With an engine operating at 85% VE and has a known Charge Temperature and Manifold Pressure, the ECUs calculates an Air Mass per Induction of 0.789 grams.
To achieve at Lambda target of 0.85 (12.50 AFR petrol) the corresponding fuel mass needs to be 0.06312 grams.
With a known Injector Size in cc/min and Fuel Density (g/ml) the injector mass flow can be determined. Lets use 10.73 grams/sec.
NOTE: Other factors also affect the injector mass flow. When enabled the ECU monitors the differential pressure across the injector and corrects if it moves away from the nominal static pressure. It does this using “Bernoulli’s equation” which is a square root law.
Knowing that our fuel injector has a static flow rate of 10.73 grams per second, we divide that into our fuel mass and arrive at a injector pulsewidth value of 5.704 ms
However, the injector cannot just be opened for this time to achieve the calculated Fuel Mass. The Dynamic Characteristics of the fuel injector must be used. This includes injector deadtime and low pulse width non-linearities.
The Graph below of Theoretical vs Actual flow explains this better. The Blue line is the Raw/Theoretical Flow and the Red line is the actual Injector Flow .. note the large error. At 5.7ms the actual fuel mass produced by the injector is 0.0587g instead of the calculated 0.06312 g.
This is only 93% of the fuel requested.
The flow error is caused by an offset that exists between the actual injector flow (Red line) and the theoretical flow (Blue line). This offset exists on all injectors and must be included for the fuel calculation to be accurate. As the offset is constant across the “majority” of the injector operating range, we can correct for it by adding it to our final injector pulsewidth. This offset error/flow error is known as Injector Deadtime. The ECUs uses a 3D deadtime table spanned on Battery Voltage and Differential Fuel Pressure. See section Injector Deadtime Table for more information.

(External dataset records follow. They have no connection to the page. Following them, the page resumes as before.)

Definition runOf (h : Hook) : ExecResult :=
  execResult env args (filesOf id (executing h)).

Definition executed (h : Hook) : Hook :=
  alterInstance id (setFiles (filesAfter (runOf h)))
    (reportProgress id (reported (runOf h)) (executing h)).

Definition reading (h : Hook) : Hook :=
  logCall (CallReadFile id outName) (executed h).

Definition deletingInput (h : Hook) : Hook :=
  logCall (CallDeleteFile id inName) (reading h).

Definition deletedInput (h : Hook) : Hook :=
  alterInstance id (fun e => setFiles (delete inName (files e)) e)
    (deletingInput h).

Definition deletingOutput (h : Hook) : Hook :=
  logCall (CallDeleteFile id outName) (deletedInput h).

Definition deletedOutput (h : Hook) : Hook :=
  alterInstance id (fun e => setFiles (delete outName (files e)) e)
    (deletingOutput h).

Definition finished (h : Hook) : Hook :=
  setHookState (finishProcessing (state (deletedOutput h))) (deletedOutput h).

(** The [catch] block, entered with [err] at hook [h]. *)
Definition caught (err : Thrown) (h : Hook) : Hook :=
  setHookState (failProcessing (messageOf fallback err) (state h)) h.

Definition resultBlob (data : list byte) : Blob :=
  {| blob_bytes := data; blob_type := getMimeType outExt |}.

(** How far a run gets before it throws. *)
Inductive Reached (h : Hook) : Hook -> Prop :=
  | ReachedWrite :
      fetchFileFault env file = None ->
      Reached h (writing h)
  | ReachedExec :
      Reached h (writing h) ->
      writeFileFault env inName = None ->
      Reached h (executed h)
  | ReachedRead :
      Reached h (executed h) ->
      execThrows (runOf h) = None ->
      Reached h (reading h)
  | ReachedDeleteInput :
      Reached h (reading h) ->
      readFileFault env outName = None ->
      is_Some (filesOf id (reading h) !! outName) ->
      Reached h (deletingInput h)
  | ReachedDeleteOutput :
      Reached h (deletingInput h) ->
      deleteFileFault env inName = None ->
      is_Some (filesOf id (deletingInput h) !! inName) ->
      Reached h (deletingOutput h).

(** The error thrown by the step made at a reached point, if that step
    throws. *)
Inductive Throws (h : Hook) : Hook -> Thrown -> Prop :=
  | ThrowsFetch err :
      fetchFileFault env file = Some err ->
      Throws h (entered h) err
  | ThrowsWrite err :
      Reached h (writing h) ->
      writeFileFault env inName = Some err ->
      Throws h (writing h) err
  | ThrowsExec err :
      Reached h (executed h) ->
      execThrows (runOf h) = Some err ->
      Throws h (executed h) err
  | ThrowsRead err :
      Reached h (reading h) ->
      readFileFault env outName = Some err ->
      Throws h (reading h) err
  | ThrowsReadMissing :
      Reached h (reading h) ->
      readFileFault env outName = None ->
      filesOf id (reading h) !! outName = None ->
      Throws h (reading h) (noSuchFile env)
  | ThrowsDeleteInput err :
      Reached h (deletingInput h) ->
      deleteFileFault env inName = Some err ->
      Throws h (deletingInput h) err
  | ThrowsDeleteInputMissing :
      Reached h (deletingInput h) ->
      deleteFileFault env inName = None ->
      filesOf id (deletingInput h) !! inName = None ->
      Throws h (deletingInput h) (noSuchFile env)
  | ThrowsDeleteOutput err :
      Reached h (deletingOutput h) ->
      deleteFileFault env outName = Some err ->
      Throws h (deletingOutput h) err
  | ThrowsDeleteOutputMissing :
      Reached h (deletingOutput h) ->
      deleteFileFault env outName = None ->
      filesOf id (deletingOutput h) !! outName = None ->
      Throws h (deletingOutput h) (noSuchFile env).
Lemma from_json_first_missing_field_witness :
  from_json 0%nat (PyDict [("id", PyStr "r1"); ("permission", PyStr "rw")])
  = Raise (KeyError (PyStr "name")).
Proof.
  apply (from_json_first_missing_field 0%nat
           [("id", PyStr "r1"); ("permission", PyStr "rw")]
           ["id"] ["encrypted"; "permission"; "owner"]
           "name" eq_refl).
  - intros k' [<- | []]. discriminate.
  - reflexivity.
Defined.

Lemma from_json_non_object_witness :
  from_json 0%nat (PyList [PyDict demo_repo_json]) = Raise TypeError.
Proof.
  apply (from_json_non_object 0%nat (PyList [PyDict demo_repo_json])).
  intros d. discriminate.
Defined.

Lemma get_file_success_witness :
  run upload_service (get_file demo_repr demo_repo "/docs/a.txt") []
  = (Ok (mkSeafFile demo_repo "/docs/a.txt" (PyStr "f0") (PyInt 3)),
     [(0%nat, GET "/api2/repos/r1/file/detail/?p=%2Fdocs%2Fa.txt")]).
Proof.
  exact (get_file_success demo_repr upload_service [] demo_repo "/docs/a.txt"
           file_detail_response [("id", PyStr "f0"); ("size", PyInt 3)]
           (PyStr "f0") (PyInt 3) eq_refl eq_refl eq_refl eq_refl eq_refl).
Defined.

Lemma get_file_malformed_answer_witness :
  run (scripted_service [Ok (json_response (PyDict [("size", PyInt 3)]))])
      (get_file demo_repr demo_repo "/a.txt") []
  = (Err (KeyError (PyStr "id")),
     [(0%nat, GET "/api2/repos/r1/file/detail/?p=%2Fa.txt")]).
Proof.
  exact (proj1 (get_file_malformed_answer demo_repr
                  (scripted_service [Ok (json_response (PyDict [("size", PyInt 3)]))])
                  [] demo_repo "/a.txt" _ _ eq_refl eq_refl eq_refl)
               [("size", PyInt 3)] eq_refl eq_refl).
Defined.

Lemma get_file_propagates_other_errors_witness :
  run (scripted_service [Err (ClientHttpError 500)])
      (get_file demo_repr demo_repo "/a.txt") []
  = (Err (ClientHttpError 500),
     [(0%nat, GET "/api2/repos/r1/file/detail/?p=%2Fa.txt")]).
Proof.
  apply (get_file_propagates_other_errors demo_repr
           (scripted_service [Err (ClientHttpError 500)]) [] demo_repo "/a.txt"
           (ClientHttpError 500) eq_refl eq_refl).
  discriminate.
Defined.

Lemma get_file_exactly_one_request_witness :
  snd (run upload_service (get_file demo_repr demo_repo "/other.txt") [])
  = [(0%nat, GET "/api2/repos/r1/file/detail/?p=%2Fother.txt")].
Proof.
  exact (get_file_exactly_one_request demo_repr upload_service [] demo_repo
           "/other.txt" eq_refl).
Defined.

Lemma get_dir_missing_oid_witness :
  run (scripted_service [Ok (json_response (PyList []))])
      (get_dir demo_repr PyVal demo_load_entries demo_repo "/") []
  = (Err (KeyError (PyStr "oid")), [(0%nat, GET "/api2/repos/r1/dir/")]).
Proof.
  exact (get_dir_missing_oid demo_repr PyVal demo_load_entries
           (scripted_service [Ok (json_response (PyList []))]) [] demo_repo "/"
           (json_response (PyList [])) eq_refl eq_refl eq_refl).
Defined.

Lemma get_dir_loads_entries_witness :
  run share_service (get_dir demo_repr PyVal demo_load_entries demo_repo "/x") []
  = (Ok (mkSeafDir PyVal demo_repo "/x" "d0" (Some (PyList []))),
     [(0%nat, GET "/api2/repos/r1/dir/?p=%2Fx")]).
Proof.
  exact (get_dir_loads_entries demo_repr PyVal demo_load_entries share_service []
           demo_repo "/x" dir_listing_response "d0" (PyList [])
           eq_refl eq_refl eq_refl eq_refl).
Defined.

Lemma delete_outcome_witness :
  run not_found_service (delete demo_repo) []
  = (Err (ClientHttpError 404), [(0%nat, DELETE "/api2/repos/r1")]).
Proof.
  exact (delete_outcome not_found_service [] demo_repo "r1" eq_refl).
Defined.

Lemma delete_non_string_id_witness :
  delete unnamed_repo = Raise TypeError
  /\ first_request (get_file demo_repr unnamed_repo "/")
     = Some (0%nat, GET "/api2/repos/None/file/detail/?p=%2F").
Proof.
  apply (delete_non_string_id demo_repr unnamed_repo).
  intros s. discriminate.
Defined.

Lemma get_upload_link_unquotes_witness :
  run upload_service (_get_upload_link demo_repr demo_repo) []
  = (Ok "https://up.example/upload-api/abc",
     [(0%nat, GET "/api2/repos/r1/upload-link/")]).
Proof.
  exact (get_upload_link_unquotes demo_repr upload_service [] demo_repo
           upload_link_response "https://up.example/upload-api/abc" EmptyString
           eq_refl eq_refl eq_refl eq_refl).
Defined.

Lemma upload_file_unquoted_link_witness :
  run (scripted_service
         [Ok (mkResponse 200 no_headers "https://up.example/upload-api/abc"
                         (Err (ValueError "not JSON")))])
      (upload_file demo_repr demo_repo (FStream (OpenFile 3)) "a.txt" "docs") []
  = (Err (AttributeError "group"), [(0%nat, GET "/api2/repos/r1/upload-link/")]).
Proof.
  exact (upload_file_unquoted_link demo_repr
           (scripted_service
              [Ok (mkResponse 200 no_headers "https://up.example/upload-api/abc"
                              (Err (ValueError "not JSON")))])
           [] demo_repo (FStream (OpenFile 3)) "a.txt" "docs" _
           eq_refl eq_refl eq_refl).
Defined.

Once the offset is corrected the Theoretical vs Actual flow graph looks like:
The correction across “most” of the operating range is complete and we can expect the ECU calculated pulsewidth to deliver the requested mass flow. However the range at low pulsewidth still has errors i.e there is a difference between the theoretical and actual pulse with. This is known as the “non linear operating range” of the injector and the graph below has this area zoomed in.

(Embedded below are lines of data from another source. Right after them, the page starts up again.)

Lemma getitem_column_elem table s cells :
  NoDup (columns table) → (s, cells) ∈ table → getitem_column table s = Ok cells.
Proof.
  unfold columns. induction table as [|[n cs] rest IH]; intros Hnd Hin.
  - by apply elem_of_nil in Hin.
  - cbn [map fst] in Hnd. apply NoDup_cons in Hnd as [Hn Hnd].
    cbn [getitem_column]. apply elem_of_cons in Hin as [Heq|Hin].
    + injection Heq as <- <-. by rewrite decide_True.
    + rewrite decide_False; [by apply IH|].
      intros ->. apply Hn. to_fmap. by apply (list_elem_of_fmap_2 fst) in Hin.
Qed.

Lemma cells_of_elem table s cells :
  NoDup (columns table) → (s, cells) ∈ table → cells_of table s = cells.
Proof. intros. unfold cells_of. by erewrite getitem_column_elem. Qed.

Lemma column_has_cells table s :
  s ∈ columns table → ∃ cells, (s, cells) ∈ table.
Proof.
  unfold columns. to_fmap. intros ([n cs] & -> & Hin)%list_elem_of_fmap. by exists cs.
Qed.

Lemma filter_map_comm {A B} (P : B → Prop) `{∀ x, Decision (P x)} (f : A → B) (l : list A) :
  filter P (map f l) = map f (filter (λ x, P (f x)) l).
Proof.
  induction l as [|x l IH]; [done|].
  cbn [map]. rewrite !filter_cons. destruct (decide (P (f x))); cbn [map]; by rewrite IH.
Qed.

Lemma filter_none {A} (P : A → Prop) `{∀ x, Decision (P x)} (l : list A) :
  (∀ x, x ∈ l → ¬ P x) → filter P l = [].
Proof.
  induction l as [|x l IH]; intros Hno; [done|].
  rewrite filter_cons, decide_False by (apply Hno; left).
  apply IH. intros y Hy. apply Hno. by right.
Qed.

Lemma foldl_insert_absent (pairs : list (string * string)) (m : gmap string string) s :
  s ∉ map fst pairs →
  foldl (λ m p, <[p.1 := p.2]> m) m pairs !! s = m !! s.
Proof.
  revert m. induction pairs as [|[a b] rest IH]; intros m Hn; [done|].
  cbn [map fst] in Hn. apply not_elem_of_cons in Hn as [Hne Hn].
  cbn [foldl]. rewrite IH by done. simpl. by rewrite lookup_insert_ne.
Qed.

Lemma foldl_insert_present (pairs : list (string * string)) (m : gmap string string) s r :
  NoDup (map fst pairs) → (s, r) ∈ pairs →
  foldl (λ m p, <[p.1 := p.2]> m) m pairs !! s = Some r.
Proof.
  revert m. induction pairs as [|[a b] rest IH]; intros m Hnd Hin.
  - by apply elem_of_nil in Hin.
  - cbn [map fst] in Hnd. apply NoDup_cons in Hnd as [Hn Hnd].
    cbn [foldl]. apply elem_of_cons in Hin as [Heq|Hin].
    + injection Heq as <- <-. rewrite foldl_insert_absent by done.
      simpl. apply lookup_insert_eq.
    + by apply IH.
Qed.

Lemma pair_fst_functional (pairs : list (string * string)) a b b' :
  NoDup (map fst pairs) → (a, b) ∈ pairs → (a, b') ∈ pairs → b = b'.
Proof.
  induction pairs as [|[x y] rest IH]; intros Hnd H1 H2.
  - by apply elem_of_nil in H1.
  - cbn [map fst] in Hnd. apply NoDup_cons in Hnd as [Hn Hnd].
    assert (∀ z, (x, z) ∈ rest → False) as Hno.
    { intros z Hz. apply Hn. to_fmap. by apply (list_elem_of_fmap_2 fst) in Hz. }
    apply elem_of_cons in H1 as [E1|H1], H2 as [E2|H2]; simplify_eq; eauto.
    all: exfalso; eauto.
Qed.

Lemma pair_snd_functional (pairs : list (string * string)) a a' b :
  NoDup (map snd pairs) → (a, b) ∈ pairs → (a', b) ∈ pairs → a = a'.
Proof.
  induction pairs as [|[x y] rest IH]; intros Hnd H1 H2.
  - by apply elem_of_nil in H1.
  - cbn [map snd] in Hnd. apply NoDup_cons in Hnd as [Hn Hnd].
    assert (∀ z, (z, y) ∈ rest → False) as Hno.
    { intros z Hz. apply Hn. to_fmap. by apply (list_elem_of_fmap_2 snd) in Hz. }
    apply elem_of_cons in H1 as [E1|H1], H2 as [E2|H2]; simplify_eq; eauto.
    all: exfalso; eauto.
Qed.
End table_lemmas.

Section filterVAR_lemmas.
Import FilterVAR.
Variable root : Path.
Variable groups : list (string * list (string * string)).
Implicit Types (fs : gmap Path DataFrame) (table : DataFrame).

Lemma default_neq_fallback : DEFAULT_SOURCE root ≠ FALLBACK_SOURCE root.
Proof.
  unfold DEFAULT_SOURCE, FALLBACK_SOURCE, path_div. intros Heq.
  apply app_inv_head in Heq. discriminate.
Qed.

Lemma select_source_present fs src :
  _select_source_file root fs = Ok src → is_Some (fs !! src).
Proof.
  unfold _select_source_file. repeat case_decide; intros; simplify_eq; done.
Qed.

Lemma select_source_insert fs src table :
  _select_source_file root fs = Ok src →
  _select_source_file root (<[src := table]> fs) = Ok src.
Proof.
  unfold _select_source_file.
  destruct (decide (is_Some (fs !! DEFAULT_SOURCE root))) as [Hd|Hd].
  - intros [= <-]. rewrite lookup_insert_eq. by rewrite decide_True.
  - destruct (decide (is_Some (fs !! FALLBACK_SOURCE root))) as [Hf|Hf]; [|done].
    intros [= <-]. rewrite lookup_insert_ne by (symmetry; apply default_neq_fallback).
    rewrite decide_False by done. rewrite lookup_insert_eq. by rewrite decide_True.
Qed.

Lemma validate_columns_ok (expected available : list string) :
  (∀ id, id ∈ expected → id ∈ available) →
  _validate_columns expected available = Ok ().
Proof.
  intros Hall. unfold _validate_columns. cbv zeta.
  rewrite decide_False; [done|]. intros Hne. apply Hne. set_solver.
Qed.

(** The message of the validation error lists, sorted and without
    repetition, exactly the expected ids that are not available. *)
Lemma validate_columns_missing (expected available : list string) id0 :
  id0 ∈ expected → id0 ∉ available →
  ∃ listed,
    _validate_columns expected available
    = Raise (KeyError
               ("Missing columns in source CSV. Update the predictor lists or " +:+
                "regenerate the input. Missing: " +:+ join ", " listed))
    ∧ (∀ id, id ∈ listed ↔ id ∈ expected ∧ id ∉ available)
    ∧ NoDup listed
    ∧ Sorted String.le listed.
Proof.
  intros Hin Hout. unfold _validate_columns. cbv zeta.
  set (missing := (list_to_set expected ∖ list_to_set available : gset string)).
  rewrite decide_True by (intros He; assert (id0 ∈ missing) by set_solver; set_solver).
  eexists. split; [reflexivity|]. split; [|split].
  - intros id. rewrite merge_sort_Permutation, elem_of_elements. set_solver.
  - rewrite merge_sort_Permutation. apply NoDup_elements.
  - apply Sorted_merge_sort. apply _.
Qed.

Let pairs := all_pairs groups.
Let rename_map : gmap string string :=
  foldl (λ m p, <[p.1 := p.2]> m) {[TARGET_COLUMN := TARGET_RENAMED]} (_column_pairs groups).

Lemma rename_map_lookup s r :
  one_to_one pairs → (s, r) ∈ pairs → rename_map !! s = Some r.
Proof.
  intros [Hnd _] Hin. unfold pairs, all_pairs in *. cbn [map fst] in Hnd.
  apply NoDup_cons in Hnd as [Hn Hnd]. unfold rename_map.
  apply elem_of_cons in Hin as [Heq|Hin].
  - injection Heq as -> ->. rewrite foldl_insert_absent by done.
    apply lookup_singleton_eq.
  - by apply foldl_insert_present.
Qed.

(** Selecting an output name in the renamed frame yields the cells of
    the one source column it stands for. *)
Lemma renamed_column table s r cells :
  one_to_one pairs → NoDup (columns table) →
  (s, r) ∈ pairs → (s, cells) ∈ table →
  filter (λ c, c.1 = r)
    (rename (filter (λ c, c.1 ∈ map fst pairs) table) rename_map)
  = [(r, cells)].
Proof.
  intros Hoto Hnd Hp Hc. unfold rename.
  rewrite filter_map_comm. cbn [fst].
  rewrite (filter_ext_elem _ (λ c, c.1 = s)).
  - rewrite (filter_by_name _ s cells).
    + cbn [map fst snd]. by rewrite (rename_map_lookup s r).
    + unfold columns in *. to_fmap. apply (sublist_NoDup _ _ Hnd).
      apply fmap_sublist, sublist_filter.
    + apply list_elem_of_filter. split; [|done]. cbn [fst].
      to_fmap. by apply (list_elem_of_fmap_2 fst) in Hp.
  - intros [n cs] [Hkeep Hin]%list_elem_of_filter. cbn [fst] in *.
    to_fmap. apply list_elem_of_fmap in Hkeep as ([n' r'] & -> & Hp').
    cbn [fst]. rewrite (rename_map_lookup n' r') by done. cbn [default].
    destruct Hoto as [Hnd1 Hnd2]. split; intros Heq.
    + cbn in Heq. subst r'. by eapply pair_snd_functional.
    + subst n'. cbn. by eapply pair_fst_functional.
Qed.

Lemma getitem_renamed table (ps : list (string * string)) :
  one_to_one pairs → NoDup (columns table) →
  (∀ id, id ∈ map fst pairs → id ∈ columns table) →
  ps ⊆ pairs →
  flat_map (λ label, filter (λ c, c.1 = label)
              (rename (filter (λ c, c.1 ∈ map fst pairs) table) rename_map))
    (map snd ps)
  = map (λ p, (p.2, cells_of table p.1)) ps.
Proof.
  intros Hoto Hnd Hall. induction ps as [|[s r] ps IH]; intros Hsub; [done|].
  cbn [map flat_map fst snd].
  assert ((s, r) ∈ pairs) as Hp by (apply Hsub; left).
  destruct (column_has_cells table s) as [cells Hc].
  { apply Hall. to_fmap. by apply (list_elem_of_fmap_2 fst) in Hp. }
  rewrite (renamed_column table s r cells), (cells_of_elem table s cells) by done.
  rewrite IH; [done|]. intros p Hin. apply Hsub. by right.
Qed.

Lemma build_dataset_ok fs src table :
  _select_source_file root fs = Ok src →
  fs !! src = Some table →
  _column_pairs groups ≠ [] →
  one_to_one pairs →
  NoDup (columns table) →
  (∀ id, id ∈ map fst pairs → id ∈ columns table) →
  build_dataset root groups fs = Ok (map (λ p, (p.2, cells_of table p.1)) pairs).
Proof.
  intros Hsel Hsrc Hne Hoto Hnd Hall. unfold build_dataset.
  rewrite Hsel. cbn [rbind]. cbv zeta.
  rewrite decide_False.
  2:{ cbn [length]. destruct (_column_pairs groups); [done|]. cbn. lia. }
  unfold read_csv_usecols. rewrite Hsrc. cbn [rbind].
  change (TARGET_COLUMN :: map fst (_column_pairs groups)) with (map fst pairs).
  rewrite validate_columns_ok.
  2:{ intros id Hid. unfold columns. to_fmap.
      destruct (column_has_cells table id (Hall id Hid)) as [cells Hc].
      apply (list_elem_of_fmap_2' fst _ (id, cells)); [|done].
      apply list_elem_of_filter. split; [|done]. exact Hid. }
  cbn [rbind]. unfold getitem_columns. cbv zeta.
  change (_ordered_columns groups) with (map snd pairs).
  fold rename_map.
  rewrite decide_True.
  - f_equal. by apply getitem_renamed.
  - apply filter_none. intros r Hr Hnot. apply Hnot. clear Hnot.
    to_fmap. apply list_elem_of_fmap in Hr as ([s r'] & -> & Hp). cbn [snd].
    destruct (column_has_cells table s) as [cells Hc].
    { apply Hall. to_fmap. by apply (list_elem_of_fmap_2 fst) in Hp. }
    pose proof (renamed_column table s r' cells Hoto Hnd Hp Hc) as Hsel'.
    unfold columns. to_fmap. apply (list_elem_of_fmap_2' fst _ (r', cells)); [|done].
    eapply (proj1 (list_elem_of_filter _ _ _)). to_fmap. rewrite Hsel'. by left.
Qed.
End filterVAR_lemmas.

Section filterVAR_claims.
Import FilterVAR.
Implicit Types (fs : gmap Path DataFrame) (table : DataFrame).

Lemma output_file_name root : path_name (OUTPUT_FILE root) = "lifesat_sdt_subset.csv".
Proof. unfold path_name, OUTPUT_FILE, path_div. apply List.last_last. Qed.

Lemma cells_of_Permutation table table' s :
  NoDup (columns table) → table' ≡ₚ table → s ∈ columns table →
  cells_of table' s = cells_of table s.
Proof.
  intros Hnd Hperm Hs. destruct (column_has_cells table s Hs) as [cells Hc].
  rewrite (cells_of_elem table s cells), (cells_of_elem table' s cells); try done.
  - unfold columns in *. to_fmap. by rewrite Hperm.
  - by rewrite Hperm.
Qed.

Below 2 ms we have a situation similar to our initial conditions where there was an offset between the actual flow, and theoretical flow of the injector. Unlike the offset within the linear operating range of the injector, this is not constant, and cannot be corrected for with a single value.

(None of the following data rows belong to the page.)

Lemma parseStatement_eq fuel :
  parseStatement next (S fuel) =
    bind (match_ next TokenKind.Return) (fun is_return =>
    if is_return then
      bind current (fun tok =>
      if TokenKind.eqb (Token.kind tok) TokenKind.End
         || TokenKind.eqb (Token.kind tok) TokenKind.EndOfFile
         || TokenKind.eqb (Token.kind tok) TokenKind.Else
      then ret (ReturnStmt None)
      else bind (parseExpression next fuel) (fun e => ret (ReturnStmt (Some e))))
    else
    bind (match_ next TokenKind.If) (fun is_if =>
    if is_if then
      bind (parseExpression next fuel) (fun condition =>
      bind (parseBlock next fuel) (fun thenBranch =>
      bind (match_ next TokenKind.Else) (fun has_else =>
      bind (if has_else
            then bind (parseBlock next fuel) (fun b => ret (Some b))
            else ret None) (fun elseBranch =>
      bind (consume next TokenKind.End "Expected 'end' after if") (fun _ =>
      ret (IfStmt condition thenBranch elseBranch))))))
    else
    bind (match_ next TokenKind.While) (fun is_while =>
    if is_while then
      bind (parseExpression next fuel) (fun condition =>
      bind (parseBlock next fuel) (fun body =>
      bind (consume next TokenKind.End "Expected 'end' after while") (fun _ =>
      ret (WhileStmt condition body))))
    else
    bind (match_ next TokenKind.Var) (fun is_var =>
    if is_var then
      bind (consume next TokenKind.Identifier "Expected variable name")
        (fun name =>
      bind (match_ next TokenKind.Colon) (fun has_type =>
      bind (if has_type then parseTypeName next fuel else ret EmptyString)
        (fun typeName =>
      bind (match_ next TokenKind.Equal) (fun has_init =>
      bind (if has_init
            then bind (parseExpression next fuel) (fun e => ret (Some e))
            else if bool_decide (typeName = EmptyString)
            then bind (consume next TokenKind.Equal
                         "Expected '=' or type annotation for 'var'")
                   (fun _ => ret None)
            else ret None) (fun init =>
      ret (VarDeclStmt (text_string name) typeName init))))))
    else
      bind (parseExpression next fuel) (fun e => ret (ExprStmt e)))))).
Proof. reflexivity. Qed.

Definition clean_option (o : option Expr) : Prop :=
  match o with Some e => clean_expr e | None => True end.

Definition clean_else (o : option (list Stmt)) : Prop :=
  match o with Some b => clean_stmts b | None => True end.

The solution is the low pulse adder table which uses offset values that vary with pulsewidth, correcting the lower non linear operating range of the injector. More information can be found Injector Low Pulsewidth Linearisation
With the addition of these values the ECU can achieve nearly perfect fueling down to practically zero flow, and the ECU can do its job of calculating and commanding the correct air fuel ratio under all operating conditions.